[Saved entries]
Lemma to_gdelt_datetime_round_trip_witness :
  String.length (to_gdelt_datetime (naive 2022 1 31 23 59 59)) = 14%nat
  /\ strptime (PStr (to_gdelt_datetime (naive 2022 1 31 23 59 59)))
     = Ret (naive 2022 1 31 23 59 59)
  /\ normalize_published_time (PStr (to_gdelt_datetime (naive 2022 1 31 23 59 59)))
     = Ret (Some (iso_text 2022 1 31 23 59 59)).
Proof.
  refine (to_gdelt_datetime_round_trip (naive 2022 1 31 23 59 59) eq_refl _).
  cbn. lia.
Defined.

(** ** The monthly windows *)

Lemma months_from_In (n : nat) :
  forall y m y' m',
    1 <= m <= 12 ->
    In (y', m') (months_from n (y, m)) ->
    1 <= m' <= 12 /\ 12 * y + m <= 12 * y' + m' < 12 * y + m + Z.of_nat n.
Proof.
  induction n as [|n IH]; intros y m y' m' Hm; cbn [months_from In]; [tauto|].
  intros [E|H].
  - inversion E; subst. lia.
  - destruct (next_ym_range y m Hm) as [Hm' Hidx].
    destruct (next_ym (y, m)) as [y1 m1] eqn:En. cbn [fst snd] in *.
    apply IH in H; [|assumption]. lia.
Qed.

(** X3: for two valid dates, [generate_monthly_ranges] returns the empty
    list exactly when the month of [start_date] is after the month of
    [end_date]; a start day after the end day in the same month does not
    make the result empty. *)
Theorem generate_monthly_ranges_empty_iff (ys ms ds ye me de : Z) :
  check_date_fields ys ms ds = true ->
  check_date_fields ye me de = true ->
  (generate_monthly_ranges (isoformat_date ys ms ds) (isoformat_date ye me de) = Ret []
   <-> 12 * ye + me < 12 * ys + ms).
Proof.
  intros Vs Ve. rewrite generate_monthly_ranges_spec by assumption.
  destruct (Z.leb_spec (12 * ys + ms) (12 * ye + me)) as [Hle|Hgt]; cbn [andb].
  - split; [|lia].
    destruct (12 * ye + me =? 12 * 9999 + 12); [discriminate|].
    destruct (months_touched ys ms ye me) as [|k] eqn:En;
      [unfold months_touched in En; lia|].
    cbn [months_from map]. discriminate.
  - split; [lia|]. intros _.
    replace (months_touched ys ms ye me) with 0%nat by (unfold months_touched; lia).
    reflexivity.
Qed.

Lemma generate_monthly_ranges_empty_iff_witness :
  generate_monthly_ranges "2022-04-01" "2022-03-31" = Ret []
  <-> 12 * 2022 + 3 < 12 * 2022 + 4.
Proof.
  exact (generate_monthly_ranges_empty_iff 2022 4 1 2022 3 31 eq_refl eq_refl).
Defined.

(** X4: every window that [generate_monthly_ranges] returns for two valid
    dates covers whole days of one calendar month, a month from the month
    of [start_date] to the month of [end_date]: it starts on the first day
    of the month at 00:00:00 and ends at 23:59:59, on the last day of the
    month or, in the month of [end_date], on the day of [end_date]. *)
Theorem generate_monthly_ranges_windows (ys ms ds ye me de : Z)
    (ranges : list time_range) :
  check_date_fields ys ms ds = true ->
  check_date_fields ye me de = true ->
  generate_monthly_ranges (isoformat_date ys ms ds) (isoformat_date ye me de)
  = Ret ranges ->
  Forall (fun c =>
            exists y m d,
              range_start c = naive y m 1 0 0 0
              /\ range_end c = naive y m d 23 59 59
              /\ check_date_fields y m d = true
              /\ 12 * ys + ms <= 12 * y + m <= 12 * ye + me
              /\ (d = days_in_month y m \/ (y = ye /\ m = me /\ d = de)))
         ranges.
Proof.
  intros Vs Ve. rewrite generate_monthly_ranges_spec by assumption.
  destruct ((12 * ys + ms <=? 12 * ye + me) && (12 * ye + me =? 12 * 9999 + 12));
    [discriminate|].
  intros [= <-]. apply Forall_forall. intros c Hc.
  apply in_map_iff in Hc as ([y m] & <- & Hin).
  apply check_date_fields_spec in Vs as (Ys & Ms & Ds).
  pose proof Ve as Ve'. apply check_date_fields_spec in Ve' as (Ye & Me & De).
  apply months_from_In in Hin as [Hm Hidx]; [|assumption].
  assert (Hn : Z.of_nat (months_touched ys ms ye me) <= Z.max 0 (12 * (ye - ys) + (me - ms) + 1))
    by (unfold months_touched; lia).
  assert (Hy : 1 <= y <= 9999) by lia.
  pose proof (days_in_month_bounds y m) as B.
  unfold month_chunk.
  destruct (Z.eqb_spec y ye) as [->|Hne]; cbn [andb].
  - destruct (Z.eqb_spec m me) as [->|Hne].
    + exists ye, me, de. repeat split; try assumption; lia.
    + exists ye, m, (days_in_month ye m).
      repeat split; try lia. apply check_date_fields_spec. lia.
  - exists y, m, (days_in_month y m).
    repeat split; try lia. apply check_date_fields_spec. lia.
Qed.

Lemma generate_monthly_ranges_windows_witness :
  Forall (fun c =>
            exists y m d,
              range_start c = naive y m 1 0 0 0
              /\ range_end c = naive y m d 23 59 59
              /\ check_date_fields y m d = true
              /\ 12 * 2022 + 1 <= 12 * y + m <= 12 * 2022 + 3
              /\ (d = days_in_month y m \/ (y = 2022 /\ m = 3 /\ d = 10)))
         [ mkrange (naive 2022 1 1 0 0 0) (naive 2022 1 31 23 59 59);
           mkrange (naive 2022 2 1 0 0 0) (naive 2022 2 28 23 59 59);
           mkrange (naive 2022 3 1 0 0 0) (naive 2022 3 10 23 59 59) ].
Proof.
  refine (generate_monthly_ranges_windows 2022 1 15 2022 3 10 _ eq_refl eq_refl _).
  vm_compute. reflexivity.
Defined.

(** ** One request of the GDELT scraper *)

Lemma decode_response_ok (resp : Gdelt.response) (data : pyval) :
  request_failed (Ret resp) = false ->
  Gdelt.json resp = Some data ->
  Gdelt.decode_response (Ret resp) = Ret (inr data).
Proof.
  unfold request_failed, Gdelt.decode_response, Gdelt.raise_for_status.
  intros Hf Hj. cbn [bind]. rewrite Hj in *.
  destruct ((400 <=? Gdelt.status_code resp) && (Gdelt.status_code resp <? 600));
    [discriminate|]. cbn [bind orb try_except] in *.
  destruct (all_space (Gdelt.text resp)); [discriminate|]. reflexivity.
Qed.

Lemma fetch_gdelt_chunk_decoded {U : Type}
    (requests_get : U -> Gdelt.params -> outcome Gdelt.response * U)
    (u u' : U) (keyword : string) (start_dt end_dt : datetime) (maxrecords : Z)
    (resp : Gdelt.response) (data : pyval) :
  requests_get u (window_params keyword maxrecords (mkrange start_dt end_dt))
  = (Ret resp, u') ->
  request_failed (Ret resp) = false ->
  Gdelt.json resp = Some data ->
  Gdelt.fetch_gdelt_chunk U requests_get u keyword start_dt end_dt maxrecords
  = (records <- Gdelt.records_of_body keyword data ;; Ret (records, u')).
Proof.
  intros He Hf Hj. unfold Gdelt.fetch_gdelt_chunk.
  unfold window_params in He. cbn [range_start range_end] in He. rewrite He.
  now rewrite (decode_response_ok _ _ Hf Hj).
Qed.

▶ Aim of the task: Given the records above, reproduce precisely and only the lines between the line holding "mkrange (naive 2022 3" and the line holding "Lemma decode_response_ok (resp", inclusive.

▶ Result:
           mkrange (naive 2022 3 1 0 0 0) (naive 2022 3 10 23 59 59) ].
Proof.
  refine (generate_monthly_ranges_windows 2022 1 15 2022 3 10 _ eq_refl eq_refl _).
  vm_compute. reflexivity.
Defined.

(** ** One request of the GDELT scraper *)

Lemma decode_response_ok (resp : Gdelt.response) (data : pyval) :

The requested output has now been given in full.